Re: [RFC PATCH 0/5] mm, swap: Virtual Swap Space (Swap Table Edition)

From: Nhat Pham

Date: Mon Jun 01 2026 - 11:57:28 EST

On Mon, Jun 1, 2026 at 12:34 AM Kairui Song <ryncsn@xxxxxxxxx> wrote:
>
> On Thu, May 28, 2026 at 02:29:24PM +0800, Nhat Pham wrote:
> > Based on: mm-unstable @ 444fc9435e57 + swap-table phase IV v5 [2].
> >
> > I manually adapted Kairui's ghost device implementation (from [4])
> > for my vswap device. I've credited him as Co-developed-by on Patch I
> > since a substantial portion of the dynamic-cluster infrastructure is
> > his (I did propose the idea of using xarray/radix tree for dynamic
> > swap clusters allocation and management though :P).
> >
> > >From here on out, for simplicity, I will refer to swap table phase IV
> > as "P4", and the older v6 virtual swap space implementation as "v6".
> >
>
> ...
>
> >
> > This series reimplements the virtual swap space concept (see [1])
> > on top of Kairui Song's swap table infrastructure, on top of [2]
> > and in accordance with his proposal in [3]. The proposal's idea
> > is interesting, so I decided to give it a shot myself. I'm still not
> > 100% sure that this is bug-proof, but hey, it compiles, and has
> > not crashed in my simple stress testing :)
> >
> > The prototype here is feature-complete relative to the swap-table P4
> > baseline — swapout, swapin, freeing, swapoff, zswap writeback, zswap
> > shrinker, memcg charging, and THP swapin all work for
> > both vswap and direct-physical entries — and satisfies all three
> > requirements above: no backend coupling (zswap/zero entries hold no
> > physical slot), dynamic swap space (clusters allocated on demand via
> > xarray, no static provisioning), and efficient backend transfer
> > (in-place vtable updates, no PTE/rmap walking).
> >
> > II. Design
> >
> > With vswap, pages are assigned virtual swap entries on a ghost device
> > with no backing storage. These entries are backed by zswap, zero pages,
> > or (lazily) physical swap slots. Physical backing is allocated only
> > when needed — on zswap writeback or reclaim writeout, after the rmap
> > step.
> >
> > Compared to the standalone v6 implementation [1], which introduces a
> > 24-byte per-entry swap descriptor and its own cluster allocator, this
> > edition uses swap_table infrastructure, and share a lot of the allocator
> > logic.
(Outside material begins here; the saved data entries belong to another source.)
Lemma kstep_before_KInv1 k w w' : KInv1 k w → kstep_before k w w' → KInv1 k w'.
Proof.
  intros [Hc Hm] [Hs Hno].
  destruct Hs as [w op Hok|w op h' Hok Hr]; simpl in *;
    [|split; [done|]; intros Hin%Hm; by eapply moves_keep_marker; [eapply run_op_moves|..]].
  pose proof (run_op_moves op _ _ Hok (reaches_final (run_op op) (kw_home w))) as Hmv.
  assert (Hold : k ∈ kw_started w → is_Some (temporary_keys (final_of (run_op op) (kw_home w)) !! StartedFile k))
    by (intros Hin%Hm; by eapply moves_keep_marker).
  destruct (value_of (run_op op) (kw_home w)) as [[k'|]|e|p] eqn:E; [|done..].
  destruct (run_op_started _ _ _ E) as (Hn & Hs & _). destruct (decide (k' = k)) as [->|Hne].
  - assert (k ∉ kw_started w) as Hnew by (intros [b Hb]%Hm; congruence).
    apply starts_none in Hnew. unfold KInv1, starts in *. simpl.
    rewrite filter_cons_True by done. simpl. split; [lia|done].
  - unfold KInv1, starts in *. simpl. rewrite filter_cons_False by done. split; [done|].
    intros [->|Hin]%elem_of_cons; [done|by apply Hold].
Qed.

Lemma ksteps_KInv1 k w w' : rtc (kstep_before k) w w' → KInv1 k w → KInv1 k w'.
Proof. induction 1; [done|]. intros Hi. eauto using kstep_before_KInv1. Qed.

(** ** Loading a keyset *)

Definition key_event (e : EpochId) (d : KeyForDomain) : KeyEventId := mkKeyEventId e (kd_domain_id d) (kd_attempt d).

(** The keyshare of the domain, with the public key of the contract. *)
Definition share_of (e : EpochId) (k : Keyshare) (d : KeyForDomain) : Prop :=
  kshare_key_id k = key_event e d ∧ Keyshare_public_key k = Ok (dto_of_extended (kd_key d)).

Lemma check_consistency_Ok k e d : check_consistency k e d = Ok tt → share_of e k d.
Proof.
  unfold check_consistency, share_of. case_bool_decide as Hid; [done|].
  intros (pk & Hpk & Hc)%bind_Ok. case_bool_decide as Hk; [done|]. split; [done|congruence].
Qed.

Lemma verify_prefix_Ok ks e keys :
  verify_existing_keyshares_are_prefix_of_keyset ks e keys = Ok tt →
  (length ks ≤ length keys)%nat ∧ Forall2 (share_of e) ks (take (length ks) keys).
Proof.
  unfold verify_existing_keyshares_are_prefix_of_keyset. destruct (Z.ltb_spec (zlen keys) (zlen ks)) as [|Hle]; [done|].
  unfold zlen in Hle. intros Hc. split; [lia|]. assert (Hlen : (length ks ≤ length keys)%nat) by lia. clear Hle.
  revert keys Hc Hlen. induction ks as [|k ks IH]; intros [|d keys] Hc Hlen; simpl in *; [constructor|constructor|lia|].
  apply bind_Ok in Hc as ([] & Hk & Hc). constructor; [by apply check_consistency_Ok|]. apply IH; [done|lia].
Qed.

Lemma load_keyshare_id k h share : value_of (load_keyshare ek k) h = Ok (Some share) → kshare_key_id share = k.
Proof.
  unfold value_of, load_keyshare, fs_read. simpl. destruct (temporary_keys h !! KeyshareFile k) as [b|]; [|done].
  intros (data & _ & (s' & _ & Hc)%bind_Ok)%bind_Ok. case_bool_decide as Hid; [done|].
  by injection Hc as <-.
Qed.

Lemma load_rest_Ok missing e domains h rest :
  (∀ k share, missing k = Some share → kshare_key_id share = k) →
  value_of (load_rest ek missing e domains) h = Ok rest →
  Forall2 (λ k d, kshare_key_id k = key_event e d) rest domains.
Proof.
  intros Hmiss. revert rest. induction domains as [|d domains IH]; intros rest Hv; simpl in Hv.
  { injection Hv as <-. constructor. }
  apply readonly_Ok in Hv as (loaded & Hl & Hv & _); [|apply load_keyshare_readonly].
  apply readonly_Ok in Hv as (k & Hk & Hv & _); [|apply readonly_read].
  apply readonly_Ok in Hv as (rest' & Hr & Hv & _); [|apply load_rest_readonly]. injection Hv as <-.
  constructor; [|by apply IH]. unfold value_of, fs_result, fs_read in Hk. simpl in Hk.
  destruct loaded as [share|]; simpl in Hk; [injection Hk as <-; by apply load_keyshare_id in Hl|].
  destruct (missing _) as [share|] eqn:Hm; [|done]. injection Hk as <-. by apply Hmiss.
Qed.

(** The permanent keyshares that are used: those of the keyset's epoch. *)
Lemma load_prefix_Ok keyset h ks :
  value_of (load_prefix_from_permanent ek keyset) h = Ok ks →
  (length ks ≤ length (ks_domains keyset))%nat ∧
  Forall2 (share_of (ks_epoch_id keyset)) ks (take (length ks) (ks_domains keyset)) ∧
  (ks ≠ [] → permanent ek h = Ok (Some (mkPermanentKeyshareData (ks_epoch_id keyset) ks))).
Proof.
  intros (p & Hp & Hv & _)%readonly_Ok; [|apply load_readonly].
  apply readonly_Ok in Hv as ([] & Hc & Hv & _); [|apply readonly_read]. injection Hv as Hks.
  unfold value_of, fs_result, fs_read in Hc. simpl in Hc. rewrite Hks in Hc. apply verify_prefix_Ok in Hc as [Hlen Hall].
  split; [done|]. split; [done|]. intros Hne. unfold permanent. rewrite Hp. destruct p as [[e0 ks0]|]; simpl in *; [|congruence].
  destruct (Z.eqb_spec e0 (ks_epoch_id keyset)) as [->|]; congruence.
Qed.

Lemma Forall2_key_event e ks domains :
  Forall2 (share_of e) ks domains → Forall2 (λ k d, kshare_key_id k = key_event e d) ks domains.
Proof. intros Hf. eapply Forall2_impl; [exact Hf|]. by intros ?? [? _]. Qed.

Definition loaded_keyshares (l : LoadedKeyset) : list Keyshare :=
  match l with LoadedPermanent ks | LoadedPermanentAndTemporary ks => ks end.

(** The keyshares that are found are those of the keyset's key events, in its order. *)
Lemma load_keyset_Ok keyset h l :
  value_of (load_keyshares_from_permanent_or_temporary ek keyset) h = Ok l →
  Forall2 (λ k d, kshare_key_id k = key_event (ks_epoch_id keyset) d) (loaded_keyshares l) (ks_domains keyset) ∧
  match l with
  | LoadedPermanent ks => ks_domains keyset ≠ [] →
    permanent ek h = Ok (Some (mkPermanentKeyshareData (ks_epoch_id keyset) ks))
  | LoadedPermanentAndTemporary _ => ks_domains keyset ≠ []
  end.
Proof.
  intros (ks & Hp & Hv & _)%readonly_Ok; [|apply load_prefix_readonly].
  apply load_prefix_Ok in Hp as (Hlen & Hall & Hperm). destruct (Z.eqb_spec (zlen ks) (zlen (ks_domains keyset))) as [E|E];
    unfold zlen in E.
  - injection Hv as <-. simpl. assert (length ks = length (ks_domains keyset)) as El by lia. split.
    + apply Forall2_key_event. by rewrite El, firstn_all in Hall.
    + intros Hne. apply Hperm. intros ->. destruct (ks_domains keyset); [done|discriminate].
  - apply readonly_Ok in Hv as (rest & Hr & Hv & _); [|apply load_rest_readonly]. injection Hv as <-. simpl. split.
    + apply load_rest_Ok in Hr; [|done]. rewrite <- (firstn_skipn (length ks) (ks_domains keyset)).
      apply Forall2_app; [by apply Forall2_key_event|done].
    + intros Hnil. rewrite Hnil in *. simpl in *. lia.
Qed.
Per-slot metadata is stored in a tag-encoded virtual_table
> > (atomic_long_t, 8 bytes per slot), and physical clusters store
> > Pointer-tagged rmap entries in the swap_table for reverse lookup back to
> > the virtual cluster.
> >
> > Here are some data layout diagrams:
> >
> > Case 1: vswap entry (virtualized)
> >
> > PTE swap_cluster_info_dynamic
> > vswap_entry +-------------------------+
> > (swp_entry_t) ------>| swap_cluster_info (ci) |
> > | +--------------------+ |
> > | | swap_table | |
> > | | PFN / Shadow | |
> > | | memcg_table | |
> > | | count,flags,order | |
> > | | lock, list | |
> > | +--------------------+ |
> > | |
> > | virtual_table |
> > | +--------------------+ |
> > | | NONE | |
> > | | PHYS | |
> > | | ZERO | |
> > | | ZSWAP(entry*) | |
> > | | FOLIO(folio*) | |
> > | +--------------------+ |
> > +-------------------------+
> > |
> > | PHYS resolves to
> > v
> > PHYSICAL CLUSTER (swap_cluster_info)
> > +--------------------------+
> > | swap_table per-slot: |
> > | NULL - free |
> > | PFN - cached folio |
> > | Shadow - swapped out |
> > | Pointer- vswap rmap |
> > | Bad - unusable |
> > | |
> > | Vswap-backing slot: |
> > | Pointer(C|swp_entry_t) |
> > | rmap back to vswap |
> > +--------------------------+
> >
> > Case 2: direct-mapped physical entry (no vswap)
> >
> > PTE PHYSICAL CLUSTER (swap_cluster_info)
> > phys_entry +--------------------------+
> > (swp_entry_t) ------>| swap_table per-slot: |
> > | NULL - free |
> > | PFN - cached folio |
> > | Shadow - swapped out |
> > | Bad - unusable |
> > +--------------------------+
> >
> > struct swap_cluster_info_dynamic {
> > struct swap_cluster_info ci; /* swap_table, lock, etc. */
> > unsigned int index; /* position in xarray */
> > struct rcu_head rcu; /* kfree_rcu deferred free */
> > atomic_long_t *virtual_table; /* backend info, 8 B/slot */
> > };
> >
> > Each vswap cluster (swap_cluster_info_dynamic) extends the classic
> > swap_cluster_info struct with a virtual_table array that stores the
> > backend information for each virtual swap entry in the cluster. Each
> > entry is tag-encoded in the low 3 bits to indicate backend types:
> >
> > NONE: |----- 0000 ------|000| free / unbacked
> > PHYS: |-- (type:5,off:N)|001| on a physical swapfile (shifted)
> > ZERO: |----- 0000 ------|010| zero-filled page
> > ZSWAP: |--- zswap_entry* |011| compressed in zswap
> > FOLIO: |--- folio* ------|100| in-memory folio
>
> Thanks for trying this approach!

Thanks for the suggestions. I hope going forward we have sth concrete
to tinker with, rather than abstractions :P

>
> For the format part, PHYS don't need that much bits I think,
> so by slightly adjust the format vswap device could be share
> mostly the same format with ordinary device.
>
> For example typical modern system don't have a address space larger
> than 52 bit. (Even with full 64 bits used for addressing, shift it
> by 12 we get 52). Plus 5 for type, you get 57, so you can have a
> marker that should work as long as it shorter than 1000000 for PHYS,
> and shared for all table format since it's not in conflict with
> anything. You have also use a few extra bits so a single swap space
> can be 8 times larger than RAM space, and since we can help
> multiple swap type I think that should be far than enough?
>
> Then you have Shadow back at 001, and zero bit in shadow. The only
> special one is Zswap, which will be 100 now, and that's exactly the
> reserved pointer format in current swap table format, on seeing
> si->flags & VSWAP && is_pointer(swp_tb) you know that's zswap :)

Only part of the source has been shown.